Di luar nahan emosi, di rumah ‘meledak’
Sepanjang hari anak berusaha sopan, fokus, nurut.
Begitu nyampe di rumah dan melihat Ibu.
Beuh pecah itu tangis, tantrum, clingy, atau manja-manja pakai baby talk lagi.
Ibu jadi safe space anak saat ini ia merasa capek dan tidak nyaman, Yuk rangkul dan validasi emosinya.
“suara” di kepala anak
Anak mulai sadar akan inner voice- suara batin yang menilai diri sendiri. saering kali, nadanya mirip nada bicara kita.
Makanya , orang tua perlu hati-hati dalam menegur. Bukan cuma pesannya, tapi gimana intonasinya dan ekspresi kita.
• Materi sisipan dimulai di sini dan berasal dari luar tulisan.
(** The loop on the rows of one asset, reading any frame, meets the same
    queues at the same disposal rows as the loop on all the rows. *)
Lemma fold_traza_activo (ignorar : gset string) (dfA dfB : list (Row A)) (asset : string)
    (rows : list (Row A)) :
  forall tA tB : Traza A,
    lotes (fst tA) asset = lotes (fst tB) asset ->
    exists colas : list (Row A * list (Lot A)),
      List.filter (de asset) (snd (fold_left (paso_traza ignorar dfA) rows tA))
      = List.filter (de asset) (snd tA) ++ map (entrada dfA) colas
      /\ snd (fold_left (paso_traza ignorar dfB) (List.filter (del_activo asset) rows) tB)
         = snd tB ++ map (entrada dfB) colas
      /\ lotes (fst (fold_left (paso_traza ignorar dfA) rows tA)) asset
         = lotes (fst (fold_left (paso_traza ignorar dfB)
                         (List.filter (del_activo asset) rows) tB)) asset.
Proof.
  induction rows as [|row rows IH]; intros tA tB Hq.
  - exists []. cbn. rewrite !app_nil_r. auto.
  - cbn [fold_left List.filter]. destruct (del_activo asset row) eqn:Hd.
    + assert (Heq : upper (cur row) = asset) by (apply String.eqb_eq; exact Hd).
      cbn [fold_left].
      destruct (paso_traza_del_activo ignorar dfA dfB asset tA tB row Heq Hq)
        as (news & HA1 & HB1 & Hq1).
      destruct (IH _ _ Hq1) as (colas & HA & HB & Hl).
      exists (news ++ colas). rewrite HA, HB, HA1, HB1, !map_app, <- !app_assoc.
      auto.
    + assert (Hne : upper (cur row) <> asset) by (apply String.eqb_neq; exact Hd).
      destruct (paso_traza_de_otro ignorar dfA asset tA row Hne) as [HA1 Hq1].
      destruct (IH (paso_traza ignorar dfA tA row) tB) as (colas & HA & HB & Hl);
        [rewrite Hq1; exact Hq|].
      exists colas. rewrite HA, HA1. auto.
Qed.
(** An order identifier as the property words it: the four characters
    [ORD-] in upper case, then exactly four decimal digits, and nothing
    else. *)
Definition order_identifier (r : string) : Prop :=
  exists d1 d2 d3 d4 : ascii,
    decimal_digit d1 /\ decimal_digit d2 /\ decimal_digit d3 /\ decimal_digit d4
    /\ r = String "O" (String "R" (String "D" (String "-"
            (String d1 (String d2 (String d3 (String d4 EmptyString))))))).

(** The last [n] entries of a log. *)
Definition keep_last {A} (n : nat) (l : list A) : list A := drop (length l - n) l.

(** A step after which the world is related to the one before by [P],
    whether the step returns or raises. *)
Definition preserves {A} (P : World -> World -> Prop) (m : M A) : Prop :=
  forall w, P w (snd (m w)).

(** Every session log is as it was. *)
Definition same_logs (w w' : World) : Prop := conversations w' = conversations w.

(** Only the record of calls may have grown. *)
Definition only_calls (w w' : World) : Prop :=
  conversations w' = conversations w /\ data_store w' = data_store w
  /\ exists cs, calls w' = calls w ++ cs.

(** The response of the [except] branch of [process_message]. *)
Definition apology_response `{PyRuntime} (e : exn) : ChatResponse :=
  mkChatResponse (VStr Orchestrator.apology) "error" (VList [])
                 (VDict [("error", VStr (exn_str e))]).

(** What [process_message] returns once the turn was composed: the
    response object when it validates, the apology otherwise. *)
Definition answered `{PyRuntime} (response_text : PyVal) (intent : string)
           (response_data : Bag) : ChatResponse :=
  match new_ChatResponse response_text intent
          (default (VList []) (response_data !! "sources"))
          (default (VDict []) (response_data !! "metadata")) with
  | Ok r => r
  | Raise e => apology_response e
  end.

(** The request [classify_intent] sends for a message. *)
Definition classification_request (message : string) : Request :=
  mkRequest [mkMessage "system" (VStr LLMService.classifier_system_message);
             mkMessage "user" (VStr message)] 50.

(** A step that cannot raise. *)
Definition never_raises {A} (m : M A) : Prop :=
  forall w, exists a, fst (m w) = Ok a.

(** The world with more calls on record. *)
Definition logged (w : World) (cs : list Call) : World :=
  mkWorld (conversations w) (data_store w) (calls w ++ cs).

(** The result bag of a lookup that finds no order. *)
Definition not_found_bag (oid : string) : Bag :=
  dict [("success", VBool false);
        ("message", VStr ("Order " +:+ oid +:+ " not found. Please check the order ID."))].

(** The result bag of the general handler for the retrieved results. *)
Definition general_bag `{Scalar} (rs : list VectorStore.Result) : Bag :=
  dict [("context",
         VStr (fold_left (fun acc r => acc +:+ fst (fst r) +:+ nl +:+ nl) rs ""));
        ("sources",
         let sources :=
           map (fun r => Orchestrator.title_of (snd (fst r)) "Information") rs in
         match sources with
         | [] => VNone
         | _ => VList sources
         end);
        ("metadata", VDict [])].

(** The message of the first end-to-end scenario. *)
Definition where_is_my_order : string := "Where is my order ORD-1234?".

(** The response that asks for the order identifier. *)
Definition ask_for_order_id : PyVal :=
  VStr "Please provide your order ID (format: ORD-XXXX) to check status.".

(** The strings of a list, one after the other. *)
Definition concat_strings (l : list string) : string := foldr String.append "" l.

(** The sum of the chunk counts of a list of texts. *)
Definition total_windows (lengths : list Z) (step : Z) : Z :=
  foldr (fun L acc => ceil_div L step + acc) 0 lengths.

Section IndexNotions.
Context `{Scalar}.

(** Every row of the index has the index's width. *)
Definition rows_fit (st : VectorStore.t) : Prop :=
  Forall (fun row => Z.of_nat (length row) = Faiss.d (VectorStore.index st))
         (Faiss.xb (VectorStore.index st)).

(** The result a hit stands for: the text and metadata at its position. *)
Definition entry_of (st : VectorStore.t) (h : F32 * Z) (r : VectorStore.Result)
  : Prop :=
  exists (i : nat),
    snd h = Z.of_nat i
    /\ VectorStore.documents st !! i = Some (fst (fst r))
    /\ VectorStore.metadata st !! i = Some (snd (fst r))
    /\ snd r = fst h.

End IndexNotions.

(** The log of one session is as it was. *)
Definition same_log_of (session_id : string) (w w' : World) : Prop :=
  conversations w' !! session_id = conversations w !! session_id.

(** A handler that returns a bag with a ready message and neither calls
    a collaborator nor writes to a session log. *)
Definition answers_directly (h : M Bag) : Prop :=
  forall w, exists bag s w',
    h w = (Ok bag, w')
    /\ bag !! "message" = Some (VStr s)
    /\ calls w' = calls w
    /\ conversations w' = conversations w.

(** Records are only ever added: orders and deliveries stay as they are,
    complaints and refunds keep what they had in front, and the two
    counters do not go down. *)
Definition store_grows (w w' : World) : Prop :=
  DataStore.orders (data_store w') = DataStore.orders (data_store w)
  /\ DataStore.deliveries (data_store w') = DataStore.deliveries (data_store w)
  /\ DataStore.complaints (data_store w) `prefix_of` DataStore.complaints (data_store w')
  /\ DataStore.refunds (data_store w) `prefix_of` DataStore.refunds (data_store w')
  /\ DataStore.complaint_counter (data_store w)
     <= DataStore.complaint_counter (data_store w')
  /\ DataStore.refund_counter (data_store w) <= DataStore.refund_counter (data_store w').

(** The prompt of the composition step for a message and the session log
    it finds: the persona, the last six entries of the log, at most one
    context message, and the message itself. *)
Definition prompt_of (message : string) (log ms : list Message) : Prop :=
  exists context : list Message,
    ms = mkMessage "system" (VStr Orchestrator.persona)
         :: keep_last 6 log ++ context ++ [mkMessage "user" (VStr message)]
    /\ (context = []
        \/ exists c, context = [mkMessage "system"
                                  (VStr ("Context for answering:" +:+ nl +:+ c))]).

(** What one turn may ask of its collaborators, for the message of the
    turn and the session log as it is after the user's entry. *)
Definition turn_call (message : string) (log : list Message) (c : Call) : Prop :=
  match c with
  | ChatCompletion req =>
      req = classification_request message
      \/ exists ms, req = mkRequest ms 500 /\ prompt_of message log ms
  | GenerateWithHistory ms => prompt_of message log ms
  | EmbedText query => query = message
  | CompareProducts ids =>
      ids = IntentClassifier.extract_product_ids message
      /\ 2 <= Z.of_nat (length ids)
      /\ Forall (fun n => 1 <= n <= 100) ids
  end.

(** A step that leaves every session log alone and records only such
    calls. *)
Definition asks_only (message session_id : string) (w w' : World) : Prop :=
  conversations w' = conversations w
  /\ exists cs,
       calls w' = calls w ++ cs
       /\ Forall (turn_call message (Orchestrator.history_of w session_id)) cs.

(* ===================================================================== *)
(** * Sample instances                                                    *)
(* ===================================================================== *)

(** Integer entries with the exact squared distance. *)
#[local] Instance ZScalar : Scalar := {|
  F32 := Z;
  sqdist := fun x y => fold_left Z.add (zip_with (fun a b => (a - b) * (a - b)) x y) 0;
  f32_le := Z.leb
|}.

#[local] Instance plain_runtime : PyRuntime := {|
  py_repr := fun _ => "<object>";
  format_2f := fun _ => "0.00";
  exn_str := fun _ => "error";
  str_of_number := fun _ => None;
  dict_of_value := fun _ => None
|}.

Fixpoint repeat_char (c : ascii) (n : nat) : string :=
  match n with
  | O => EmptyString
  | S n' => String c (repeat_char c n')
  end.

Definition doc_of_text (s : string) : Pipeline.Document :=
  Pipeline.mkDocument (Some s) None None None None None None.

(** [n] numbered user messages. *)
Definition numbered_messages (n : nat) : list Message :=
  map (fun i => mkMessage "user" (VInt (Z.of_nat i))) (seq 0 n).

Definition sample_clock : Clock :=
  mkClock "2024-01-01 00:00:00" "2024-01-01" "2024-01-08" "2024-01-01 00:00:01".

Definition empty_store : DataStore.t := DataStore.mkStore [] [] [] [] 100 100.

Definition fresh_world : World := mkWorld ∅ empty_store [].

(** A two-entry index of width one. *)
Definition small_index : VectorStore.t :=
  VectorStore.mkStore 1 (Faiss.mkIndex 1 [[5]; [2]])
    ["far"; "near"]
    [dict [("title", VStr "Far")]; dict [("title", VStr "Near")]]
    "./data/vector_store".

(** An agent with no API key: both model services have no client. *)
Definition offline_agent (rag : RAGPipeline.t) : Orchestrator.t :=
  Orchestrator.init (IntentClassifier.mkClassifier (LLMService.mkService None))
                    (LLMService.mkService None) rag
                    (fun _ => Raise (ExternalError "graph store unavailable"))
                    sample_clock.

(** An agent whose remote model fails on every request. *)
Definition failing_client : LLMService.Client :=
  fun _ => Raise (ExternalError "model unavailable").

Definition flaky_agent (rag : RAGPipeline.t) : Orchestrator.t :=
  Orchestrator.init
    (IntentClassifier.mkClassifier (LLMService.mkService (Some failing_client)))
    (LLMService.mkService (Some failing_client)) rag
    (fun _ => Raise (ExternalError "graph store unavailable"))
    sample_clock.

Definition working_rag : RAGPipeline.t :=
  RAGPipeline.mkPipeline (Some (fun _ => Ok [3])) (Some small_index) 3.

Definition broken_rag : RAGPipeline.t :=
  RAGPipeline.mkPipeline
    (Some (fun _ => Raise (ExternalError "embedding failed")))
    (Some small_index) 3.

#[local] Instance ZScalarOrder : @ScalarOrder ZScalar.
Proof.
  split; simpl.
  - intros x y. destruct (Z.leb_spec x y); [by left|right]. apply Z.leb_le. lia.
  - intros x y z Hxy%Z.leb_le Hyz%Z.leb_le. apply Z.leb_le. lia.
Qed.
(** Distance between two points of space. *)
Definition dist3 (p q : R * R * R) : R :=
  let '(x1, y1, z1) := p in
  let '(x2, y2, z2) := q in
  sqrt ((x1 - x2) * (x1 - x2) + (y1 - y2) * (y1 - y2)
        + (z1 - z2) * (z1 - z2)).

(** [v.lerp(w, alpha)] of THREE.Vector3: each coordinate moves by
    [(w - v) * alpha]. *)
Definition lerp (v w : Vector3) (alpha : R) : Vector3 :=
  mkVector3 (vx v + (vx w - vx v) * alpha)
            (vy v + (vy w - vy v) * alpha)
            (vz v + (vz w - vz v) * alpha).

Definition interceptSteps : nat := 100.

(** Point [i] of [calculateInterceptTrajectory]. *)
Definition interceptPoint (startPos targetPos : R * R * R)
    (propulsionType : MissionStore.PropulsionType) (i : nat) : Vector3 :=
  let '(sx, sy, sz) := startPos in
  let '(tx, ty, tz) := targetPos in
  let start := mkVector3 sx sy sz in
  let target := mkVector3 tx ty tz in
  let t := INR i / INR interceptSteps in
  let position := lerp start target t in
  let curve :=
    sin (t * PI) * 5
    * match propulsionType with
      | MissionStore.ion => 2
      | _ => 1
      end in
  mkVector3 (vx position) (vy position + curve) (vz position).

(** [calculateInterceptTrajectory]; the intercept time is not used. *)
Definition calculateInterceptTrajectory (startPos targetPos : R * R * R)
    (_interceptTime : R) (propulsionType : MissionStore.PropulsionType)
    : list Vector3 :=
  map (interceptPoint startPos targetPos propulsionType)
      (seq 0 (S interceptSteps)).
(** * Lexicographic hotel LCO: the two Pyomo model builders and their
      two-tier drivers, embedded and verified

    Sources: [src/pyomo_lco_mini.py] (module [Mini]) and
    [src/static_lco_model.py] (module [Static]).

    Conventions of the embedding.
    - Python integers are [Z]; Python floats (prices, probabilities, solver
      values, tolerances) are idealised as rationals [Q].
    - A Python [dict] with integer keys is a [gmap Z _]; a Python [set] of
      tuples is a [gset]. The iteration order of a dict is the map's own
      enumeration order, not Python's insertion order; it only fixes the order
      in which terms and result rows are listed.
    - Raising an exception is the [Raise] branch of [result].
    - Pyomo components are modelled by their content: a [Set] by its members,
      a [Param] by its validated data, a [Var] by its index set, a
      [Constraint] block by its map from indices to relational expressions,
      and expressions by their syntax trees. *)

From Stdlib Require Import ZArith QArith Lia Lqa.
From stdpp Require Import base option list sorting gmap sets strings.

Open Scope Z_scope.

(** ** Python: exceptions, the error monad, [range], [sum] *)

Module Py.

Inductive exn : Type :=
  | KeyError
  | ValueError
  | RuntimeError
  | SolverError (code : Z).

Inductive result (A : Type) : Type :=
  | Ok (x : A)
  | Raise (e : exn).
Arguments Ok {A} x.
Arguments Raise {A} e.

#[global] Instance result_ret : MRet result := fun _ x => Ok x.
#[global] Instance result_bind : MBind result := fun _ _ f r =>
  match r with Ok x => f x | Raise e => Raise e end.
#[global] Instance result_fmap : FMap result := fun _ _ f r =>
  match r with Ok x => Ok (f x) | Raise e => Raise e end.

Definition is_Ok {A} (r : result A) : Prop := exists x, r = Ok x.

(** [range(lo, hi)] *)
Definition range (lo hi : Z) : list Z := seqZ lo (hi - lo).

(** [d[k]] on a dict: [KeyError] when the key is absent. *)
Definition dict_get {V} (d : gmap Z V) (k : Z) : result V :=
  match d !! k with
  | Some v => Ok v
  | None => Raise KeyError
  end.

(** A comprehension [... for x in l ...] whose body may raise: the bodies are
    run in order, the first exception wins. *)
Definition comprehend {A B} (l : list A) (f : A -> result (list B))
  : result (list B) :=
  ls ← mapM f l; Ok (mjoin ls).

End Py.
Export Py.

(** ** Pyomo: variables, expressions, constraints, components *)

Module Pyomo.

(** The three variable families of both models: [m.a[b]], [m.y[b,r,d]],
    [m.w[d]]. *)
Inductive var : Type :=
  | Va (b : Z)
  | Vy (b r d : Z)
  | Vw (d : Z).

Inductive expr : Type :=
  | EConst (q : Q)
  | EVar (v : var)
  | EAdd (e1 e2 : expr)
  | ESub (e1 e2 : expr)
  | EMul (e1 e2 : expr).

(** Python's builtin [sum(xs)]: [0 + x1 + x2 + ...]. *)
Definition py_sum (xs : list expr) : expr :=
  fold_left EAdd xs (EConst 0).

(** An expression is a plain Python number exactly when no Pyomo variable
    occurs in it (all Params here are immutable, so they are numbers). *)
Fixpoint is_native (e : expr) : bool :=
  match e with
  | EConst _ => true
  | EVar _ => false
  | EAdd e1 e2 | ESub e1 e2 | EMul e1 e2 => is_native e1 && is_native e2
  end.
(** * Dependency resolution and install/uninstall planning of mip

    A shallow embedding of the planning core of [mip_client/commands.py]
    (and of the older [mip/commands.py]): the dependency graph builder, the
    topological sort of the install planner, the reverse-dependency finder
    and the uninstall ordering, together with the properties the
    specification states about them; then the plans shown to the user, the
    execution of the uninstall plan, the install command of the older
    version and the scan for name collisions, with the properties the code
    shows; last the planners run under the recursion limit of the
    interpreter, with the existence test of the install commands as a
    parameter.

    Conventions.
    - A Python [set] of names is a [gset string]; where the code iterates
      over a set (or turns it into a list) the iteration order is not fixed
      by Python, so it is a parameter [enum] of the model, only known to
      list the members of the set once each.
    - [sys.exit(1)] after a printed error is the outcome [Exit]; the
      recursive functions are defined by recursion on a fuel argument and
      [OutOfFuel] / [None] is the outcome of running out of it.  The
      top-level definitions supply enough fuel, and this is proved.
    - The parsed index is the list under its ['packages'] key; the packages
      directory is the list of its sub-directories in the order [iterdir]
      yields them, each with the dependency list
      [_read_package_dependencies] reads from its manifest (the empty list
      when the manifest is missing or unreadable).  Entries that are not
      directories are skipped by the code and left out; a packages
      directory that does not exist is the empty list.
    - What the environment decides during the execution of a plan (the
      answer typed at the prompt, whether the removal of a directory
      fails) is a parameter of the model. *)

From stdpp Require Import gmap strings list relations sorting.
(** * Shipment tracking: route resolution, completed prefix and geocoding

    A shallow embedding of [src/components/ShipmentMap.tsx], [src/lib/geocode.ts]
    and the tracking page ([fetchCoordinates], [getCoords] and the map card of
    [TrackingPage]).

    Numbers.  The source computes on JavaScript numbers.  The functions below
    are written once, over the interface [JsNumber] of the operations the
    source uses, and read at two instances:
    - [Binary64.number]: IEEE 754 binary64 ([PrimFloat]), which is what the
      program runs on; it evaluates, so concrete runs are checked by
      computation, and general statements about the running program are
      proved from the IEEE specification of its operations.  [Math.sin] is
      implementation-approximated in ECMAScript and is a parameter of that
      instance.
    - [Real.number]: the real numbers, the exact arithmetic that the
      doubles approximate; a statement proved there says so, and is no
      statement about the doubles.

    Effects.  React state is threaded explicitly; an [await] that may reject
    and a [throw] are completions of a small state-and-exception monad whose
    state survives the exception, as it does in the source. *)

From Stdlib Require Import String List ZArith Lia Bool Arith.
From Stdlib Require Import Floats.
From Stdlib Require Import Reals Lra.
Import ListNotations.
Close Scope float_scope.

Set Implicit Arguments.

(** ** JavaScript numbers *)

Module Js.

(** The operations of [number] and [Math] that the source uses. *)
Class JsNumber (number : Type) := {
  ofNat : nat -> number;            (* a literal, a loop counter, [length] *)
  num_0_6 : number;                 (* the literal [0.6] *)
  num_0_02 : number;                (* the literal [0.02] *)
  add : number -> number -> number;
  sub : number -> number -> number;
  mul : number -> number -> number;
  div : number -> number -> number;
  lt : number -> number -> bool;
  Math_PI : number;
  Number_MAX_VALUE : number;
  Math_sin : number -> number;
  Math_sqrt : number -> number;
  Math_pow : number -> nat -> number;   (* [Math.pow(x, n)], [n] a literal *)
  Math_floor : number -> Z              (* [Math.floor(x)], read as an index *)
}.

(** [l.slice(0, e)]: a negative [e] counts from the end, and [e] is clamped
    to the length. *)
Definition slice0 {A} (l : list A) (e : Z) : list A :=
  let len := Z.of_nat (length l) in
  let k := if (e <? 0)%Z then Z.max (len + e) 0 else Z.min e len in
  firstn (Z.to_nat k) l.

(** [l.forEach((x, index) => ...)], the callback updating local variables
    of type [S]. *)
Fixpoint forEach_from {A S} (f : S -> A -> nat -> S) (l : list A)
         (index : nat) (s : S) : S :=
  match l with
  | [] => s
  | x :: rest => forEach_from f rest (Datatypes.S index) (f s x index)
  end.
Ingin Mandiri, tapi cemas sendiri
Anak sedang belajar otonomi, menguji sejauh apa dis bisa berdiri sendiri tanpa kehilangan rasa aman dari orang tuanya.
Kalau kita salah respon, anak bisa merasa ditolak saat butuh dirangkul atau dikekang saat ingin “dilepas”.
Orang tua bisa apa?
Dengarkan dulu, jangan buru-buru mengoreksi.
Ceritakan pengalaman Parents di usia mereka. Biar anak tahu kalau dia tidak sendiri.
Ajak mereka baca situasi sosial.
“menurut kamu, kenapa temannya bilang begitu?”
Ingatkan kalau jadi diri sendiri tuh tidak harus disukai semua orang. Kalau tidak cocok, boleh kok cari teman lain.
Yakinkan anak bahwa ia selalu dicintai, bahkan di hari-hari saat merasa lemah dan payah.